● Problem to solve: Report, as a single figure, how many lines in the records below include "simpl".

● Dataset excerpts:

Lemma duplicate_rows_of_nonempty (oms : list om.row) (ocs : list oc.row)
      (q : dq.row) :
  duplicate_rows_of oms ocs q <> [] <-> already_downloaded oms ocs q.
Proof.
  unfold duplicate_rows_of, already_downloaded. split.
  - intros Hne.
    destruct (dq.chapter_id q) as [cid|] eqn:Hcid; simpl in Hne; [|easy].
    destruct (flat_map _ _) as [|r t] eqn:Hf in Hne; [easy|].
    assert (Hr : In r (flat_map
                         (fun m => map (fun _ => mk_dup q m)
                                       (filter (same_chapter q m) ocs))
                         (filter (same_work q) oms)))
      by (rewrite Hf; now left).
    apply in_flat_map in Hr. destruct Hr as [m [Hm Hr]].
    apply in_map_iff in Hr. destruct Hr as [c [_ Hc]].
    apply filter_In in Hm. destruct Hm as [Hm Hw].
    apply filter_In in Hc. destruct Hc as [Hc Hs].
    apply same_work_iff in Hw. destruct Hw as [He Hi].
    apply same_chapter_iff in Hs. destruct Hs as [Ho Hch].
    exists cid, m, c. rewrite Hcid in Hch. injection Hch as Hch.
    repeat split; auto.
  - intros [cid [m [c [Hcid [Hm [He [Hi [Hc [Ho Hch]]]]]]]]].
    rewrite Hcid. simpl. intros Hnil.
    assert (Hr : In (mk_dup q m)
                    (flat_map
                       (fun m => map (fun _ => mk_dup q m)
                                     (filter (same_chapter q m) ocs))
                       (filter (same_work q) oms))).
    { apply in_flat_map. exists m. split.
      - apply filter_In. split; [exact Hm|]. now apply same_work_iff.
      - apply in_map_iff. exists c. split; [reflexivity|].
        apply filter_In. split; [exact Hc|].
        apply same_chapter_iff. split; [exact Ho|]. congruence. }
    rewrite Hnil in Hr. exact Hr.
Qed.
---
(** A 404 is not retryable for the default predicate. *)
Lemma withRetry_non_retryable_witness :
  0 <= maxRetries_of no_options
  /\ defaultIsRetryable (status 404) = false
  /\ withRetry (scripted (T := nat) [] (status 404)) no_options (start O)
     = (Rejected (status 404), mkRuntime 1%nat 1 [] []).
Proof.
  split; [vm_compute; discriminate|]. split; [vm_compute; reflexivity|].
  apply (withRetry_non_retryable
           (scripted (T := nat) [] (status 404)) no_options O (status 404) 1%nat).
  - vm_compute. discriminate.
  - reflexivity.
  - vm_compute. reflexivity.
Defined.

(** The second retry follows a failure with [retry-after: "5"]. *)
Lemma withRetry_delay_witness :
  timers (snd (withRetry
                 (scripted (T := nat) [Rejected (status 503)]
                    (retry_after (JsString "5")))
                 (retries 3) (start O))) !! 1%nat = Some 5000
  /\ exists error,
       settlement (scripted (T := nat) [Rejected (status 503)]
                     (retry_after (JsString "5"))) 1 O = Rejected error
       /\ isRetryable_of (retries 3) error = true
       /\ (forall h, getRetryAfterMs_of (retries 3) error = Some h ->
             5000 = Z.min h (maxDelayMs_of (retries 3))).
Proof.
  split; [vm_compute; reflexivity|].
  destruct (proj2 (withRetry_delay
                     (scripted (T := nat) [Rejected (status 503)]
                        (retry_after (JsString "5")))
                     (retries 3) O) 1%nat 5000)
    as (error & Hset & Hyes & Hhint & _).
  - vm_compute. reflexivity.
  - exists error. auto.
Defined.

● Answer to the problem: 2